Nor did I agree to serve because there are no better cadres in the ANC and the country. Most importantly, I did not agree to serve in order to exit with perks and benefits of the Office of the President.
It is my Party that placed me before the representatives of the people in the National Assembly to be elected. It is my Party that availed me to serve on the basis of the Constitution as the supreme law of the land. Make no mistake, No leader should stay beyond the time determined by the people they serve.
Most importantly, no leader should seek an easy way out simply because they could not face life at the end of their term without the perks that come with their political office.
I do not fear exiting political office. However, I have only asked my party to articulate my transgressions and the reason for its immediate instruction that I vacate office.
This was important in view of the discussions I held with the President and Secretary General of the Party that were aimed at uniting our organization, the ANC.
It is indeed true that there was an agreement, that even if the need arises that I should vacate the office before the end of term, there is a need to have a period of transition, during which I would delegate some of the functions to the Deputy President of the Republic.
Of course, I must accept that if my Party and my compatriots wish that I be removed from office, they must exercise that right and do so in the manner prescribed by the Constitution.
I fear no motion of no confidence or impeachment, for they are the lawful mechanisms for the people of this beautiful country to remove their President. I have served the people of South Africa to the best of my abilities.
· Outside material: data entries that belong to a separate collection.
Lemma elem_of_pairs_cons (x y a b : Z) l :
  (x, y) ∈ (a, b) :: l <-> (x = a /\ y = b) \/ (x, y) ∈ l.
Proof. rewrite elem_of_cons. split; intros [H|H]; auto; [injection H as -> ->; auto|].
  destruct H as [-> ->]. auto. Qed.

Lemma abs_factor a b : 0 <= a -> 0 <= b -> a * b = 2 -> 0 < a <= 2.
Proof.
  intros Ha Hb H. destruct (decide (a = 0)) as [->|]; [lia|].
  destruct (decide (b = 0)) as [->|]; [lia|].
  pose proof (Z.mul_le_mono_nonneg_l 1 b a Ha ltac:(lia)). lia.
Qed.

Lemma knight_steps_spec x y : (x, y) ∈ knight_steps <-> Z.abs x * Z.abs y = 2.
Proof.
  unfold knight_steps. rewrite !elem_of_pairs_cons. split.
  - intros H. repeat destruct H as [[-> ->]|H]; try done. by apply not_elem_of_nil in H.
  - intros H. assert (Hx : 0 < Z.abs x <= 2) by by apply abs_factor with (Z.abs y); [apply Z.abs_nonneg..|].
    assert (Z.abs x = 1 \/ Z.abs x = 2) as [E|E] by lia; rewrite E in H; lia.
Qed.

Lemma king_steps_spec x y : (x, y) ∈ king_steps <-> dist x y = 1.
Proof.
  unfold king_steps, dist. rewrite !elem_of_pairs_cons. split.
  - intros H. repeat destruct H as [[-> ->]|H]; try done. by apply not_elem_of_nil in H.
  - intros H. lia.
Qed.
I am forever grateful that they trusted me with their Highest Office in the land. But when I accepted the deployment, I undertook to subject myself to the supreme law of the land, the Constitution.
Ngithanda ukusho ukuthi kwizinkalo ngezinkalo lapho abantu bakithi bekhona, ngokuzithoba okungenamkhawulo kusemqoka ukunazisa ukuthi angidaze nkani okweselesele.
Kunjalo nje angexwaye kwehla esikhundleni sobuMongameli waleli lengabadi. Angingenanga emzabalazweni ngoba ngigaqele izikhundla. Yinye nje into engiyicelayo kini sizwe sakithi, ukuthi nokho angiphume ngomgudu womthetho sisekelo okuyiwona engabekwa ngawo.
Angikwesabi ukulahlakelwa amalungelo nopoyinandi oza nesikhundla sobuMongameli. Angingenelanga lezozinto kuhulumeni, kunjalo nje azithi shu lapha kimi.
Ngifuna kuphela ubulungiswa nokuhlonishwa komthetho sisekelo kanye namalungelo ami.
Uma kwenzeke njalo, ngiyophuma ngokuzithoba nokuhlonipha. Ngiyakholelwa ukuthi ngiwenzile owami umsebenzi enaningibekele wona.
Uma kukhona la ngingenzanga kahle, bakwethu AKUKHO SOKA ELINGENASICI.
I also thank the citizens of South Africa for the privilege of serving as the President of the Republic since 2009.
It has been an honour that I will cherish as long as I live. I wish to thank members of Cabinet, Deputy Ministers and the whole of government, national, provincial and local, for the positive spirit and cooperative manner in which we all worked.
I also thank the other arms of state for the work we have accomplished. I thank all political parties who are in parliament for their contributions in making our democracy strong.